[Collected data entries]
——

Lemma step_tokens_shape current :
  peek current <> NUL ->
  Forall (fun t => type t <> TOKEN_EOF /\ lexer_token t)
         (step_tokens current).
Proof.
  destruct current as [|c r]; [intro H; exfalso; apply H; reflexivity|].
  intros _. unfold step_tokens, tokenize_step, tokenize_plain, add, add_token.
  cbn [peek hd tl].
  split_ifs; cbn [snd token_list app];
    try apply Forall_nil; (apply Forall_cons; [split|apply Forall_nil]);
    try discriminate; unfold lexer_token; cbn [type lexeme];
    try exact I; try (apply is_keyword_In; assumption);
    char_eqs; reflexivity.
Qed.

Lemma lexes_shape current toks out :
  lexes current toks out ->
  Forall (fun t => type t <> TOKEN_EOF /\ lexer_token t) toks.
Proof.
  induction 1 as [|current toks out E H IH]; [constructor|].
  apply Forall_app. split; [apply step_tokens_shape; exact E|exact IH].
Qed.

(** *** Sources without tokens *)

Lemma blank_scan_comment r :
  blank_scan true r = true ->
  blank_scan false (skip_while not_eol r) = true
  \/ peek (skip_while not_eol r) = NUL.
Proof.
  induction r as [|c r IH]; cbn [blank_scan skip_while]; [auto|].
  destruct (not_eol c) eqn:Hne; unfold not_eol in Hne.
  - apply andb_true_iff in Hne as [Hne _].
    apply negb_true_iff in Hne. rewrite Hne. exact IH.
  - apply andb_false_iff in Hne as [Hne|Hne];
      apply negb_false_iff, Ascii.eqb_eq in Hne; subst c.
    + intro H. left. cbn [blank_scan]. change (isspace nl) with true.
      exact H.
    + right. reflexivity.
Qed.

Lemma blank_lexes source :
  whitespace_and_comments source = true -> lexes source [] [].
Proof.
  unfold whitespace_and_comments.
  remember (length source) as n eqn:Hn. revert source Hn.
  induction n as [n IH] using lt_wf_ind. intros source Hn Hb.
  destruct (peek_NUL_dec source) as [E|E]; [constructor; exact E|].
  pose proof (step_next_shorter source E) as Hlt.
  destruct source as [|c r]; [exfalso; apply E; reflexivity|].
  cbn [blank_scan] in Hb.
  assert (Hs : step_tokens (c :: r) = [] /\ step_stdout (c :: r) = []
               /\ (blank_scan false (step_next (c :: r)) = true
                   \/ peek (step_next (c :: r)) = NUL)).
  { unfold step_tokens, step_stdout, step_next, tokenize_step.
    cbn [peek hd tl].
    destruct (isspace c) eqn:Hsp; [cbn; auto|].
    destruct (c =? "/")%char eqn:Hc; [|discriminate].
    destruct r as [|c2 r2]; [discriminate|].
    apply andb_true_iff in Hb as [Hc2 Hb]. cbn [peek hd]. rewrite Hc2.
    cbn [andb fst snd token_list lex_stdout no_lex].
    apply Ascii.eqb_eq in Hc, Hc2. subst c c2.
    repeat split. cbn [skip_while].
    change (not_eol "/") with true. cbv iota.
    apply blank_scan_comment. exact Hb. }
  destruct Hs as (Ht & Ho & Hn').
  change (@nil Token) with (@nil Token ++ []) at 1.
  change (@nil ascii) with (@nil ascii ++ []).
  rewrite <- Ht at 1. rewrite <- Ho at 1.
  apply lexes_turn; [exact E|].
  destruct Hn' as [Hn'|Hn']; [|constructor; exact Hn'].
  apply (IH (length (step_next (c :: r)))); [subst n; exact Hlt|reflexivity|].
  exact Hn'.
Qed.

(** *** Lexing a lexeme again

    What one turn of the loop consumed is the lexeme of the token it
    added, and the same turn on the lexeme followed by other text adds the
    same token, when that text is empty or starts with a space. *)

Lemma skip_string_body_spec s :
  exists body,
    s = body ++ skip_string_body s
    /\ (string_body body
        \/ exists b, body = b ++ [backslash] /\ string_body b
                     /\ peek (skip_string_body s) = NUL).
Proof.
  functional induction (skip_string_body s).
  - exists []. split; [reflexivity|left; constructor].
  - exists []. split; [reflexivity|left; constructor].
  - exists [c]. split; [reflexivity|]. right. exists [].
    apply Ascii.eqb_eq in e1. subst c. repeat split. constructor.
  - destruct IHc as (body & Hs & Hb). exists (c :: c2 :: body).
    split; [cbn [app]; congruence|].
    destruct Hb as [Hb|(b & -> & Hb & Hp)].
    + left. constructor; assumption.
    + right. exists (c :: c2 :: b). repeat split; auto.
      constructor; assumption.
  - clear IHc. apply negb_false_iff, Ascii.eqb_eq in e3. subst c2.
    exists [c]. split; [reflexivity|]. right. exists [].
    apply Ascii.eqb_eq in e1. subst c. repeat split. constructor.
  - destruct IHc as (body & Hs & Hb). exists (c :: body).
    split; [cbn [app]; congruence|].
    destruct Hb as [Hb|(b & -> & Hb & Hp)].
    + left. constructor; assumption.
    + right. exists (c :: b). repeat split; auto.
      constructor; assumption.
Qed.

Lemma skip_string_body_closed body y :
  string_body body ->
  skip_string_body (body ++ dquote :: y) = dquote :: y.
Proof.
  induction 1 as [|c b Hc Hb _ IH|c c2 b Hc Hb Hc2 _ IH];
    cbn [app skip_string_body].
  - reflexivity.
  - rewrite Hc, Hb. exact IH.
  - rewrite Hc, Hb, Hc2. exact IH.
Qed.

Lemma skip_string_body_open body :
  string_body body ->
  skip_string_body body = [] /\ skip_string_body (body ++ [backslash]) = [].
Proof.
  induction 1 as [|c b Hc Hb _ IH|c c2 b Hc Hb Hc2 _ IH];
    cbn [app skip_string_body].
  - auto.
  - rewrite Hc, Hb. exact IH.
  - rewrite Hc, Hb, Hc2. exact IH.
Qed.

Lemma scan_stable f c r tail :
  f c = true ->
  tail = [] \/ f (peek tail) = false ->
  exists l,
    c :: r = (c :: l) ++ skip_while f (c :: r)
    /\ firstn (ptr_diff (c :: r) (skip_while f (c :: r))) (c :: r) = c :: l
    /\ skip_while f (c :: l ++ tail) = tail
    /\ firstn (ptr_diff (c :: l ++ tail) tail) (c :: l ++ tail) = c :: l.
Proof.
  intros Hc Ht.
  destruct (skip_while_split f r) as (l & Hr & Hl).
  assert (Hs : skip_while f (c :: r) = skip_while f r)
    by (cbn [skip_while]; rewrite Hc; reflexivity).
  exists l. rewrite Hs.
  assert (E : c :: r = (c :: l) ++ skip_while f r)
    by (cbn [app]; congruence).
  split; [exact E|]. split.
  - rewrite E at 1 2. apply ptr_diff_app.
  - split.
    + change (c :: l ++ tail) with ((c :: l) ++ tail).
      rewrite skip_while_app by (cbn [forallb]; rewrite Hc, Hl; reflexivity).
      destruct Ht as [->|Ht]; [reflexivity|].
      destruct tail as [|d tail]; [reflexivity|].
      cbn [skip_while peek hd] in *. rewrite Ht. reflexivity.
    + apply (ptr_diff_app (c :: l) tail).
Qed.

Ltac reuse_ifs :=
  repeat match goal with
         | H : ?b = _ |- context [if ?b then _ else _] => rewrite H
         end.

Lemma follows_class rest tail (f : ascii -> bool) :
  f " "%char = false -> follows rest tail ->
  tail = [] \/ f (peek tail) = false.
Proof.
  intros Hf [->|[Hp _]]; [left; reflexivity|right].
  rewrite Hp. exact Hf.
Qed.

(** The rules that add a token of one character. *)
Ltac one_char c :=
  intros _; eexists (mkToken _ [c]), [];
  cbn [fst snd token_list add add_token no_lex app firstn lexeme];
  repeat split;
  unfold tokenize_plain; cbn [peek hd tl app]; reuse_ifs; reflexivity.
(** X8: the in-scope slice of a partition is all in scope, and the
    out-of-scope slice all out of scope, when partitioned again by the same
    filter and directory. *)
Theorem scope_again (c : ContainerFilter) (dir : string) (nodes input saved : list RNode) :
  scope c dir nodes = (input, saved, None) ->
  scope c dir input = (input, [], None)
  /\ scope c dir saved = ([], saved, None).
Proof.
  intros H.
  destruct (GlobalScope c) eqn:Hg;
    [| destruct (String.eqb_spec dir "") as [He | He];
       [| destruct (String.eqb_spec dir ".") as [Hd | Hd]]].
  1-3: rewrite scope_global in H by auto; inversion H; subst;
       rewrite !scope_global by auto; auto.
  assert (Hs : scoped c dir) by (repeat split; assumption).
  destruct (scope_ok _ _ _ _ _ Hs H) as (Hall & -> & ->).
  rewrite !scope_scoped by assumption.
  rewrite !scopeLoop_readable by (apply Forall_filter_keeps; assumption).
  cbn [app]. split; f_equal; try f_equal.
  - apply filter_Forall_id, Forall_filter_holds.
  - apply filter_Forall_nil.
    eapply Forall_impl; [apply (Forall_filter_holds (fun n => inScope dir n)) |].
    simpl. tauto.
  - apply filter_Forall_nil, Forall_filter_holds.
  - apply filter_Forall_id, Forall_filter_holds.
Qed.

Lemma scope_again_witness :
  let c := sampleFilter false in
  let a := resourceAt "dir/a.yaml" "ConfigMap" "a" in
  let b := resourceAt "dir/sub/b.yaml" "ConfigMap" "b" in
  let o := resourceAt "other/c.yaml" "ConfigMap" "c" in
  scope c "dir" [a; b] = ([a; b], [], None) /\ scope c "dir" [o] = ([], [o], None).
Proof.
  intros c a b o.
  apply (scope_again c "dir" sampleNodes [a; b] [o]).
  vm_compute. reflexivity.
Defined.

——

# Exercise requirements
If a line in the data above holds the word "backslash", count it, and give only the final number.

# Task solution
2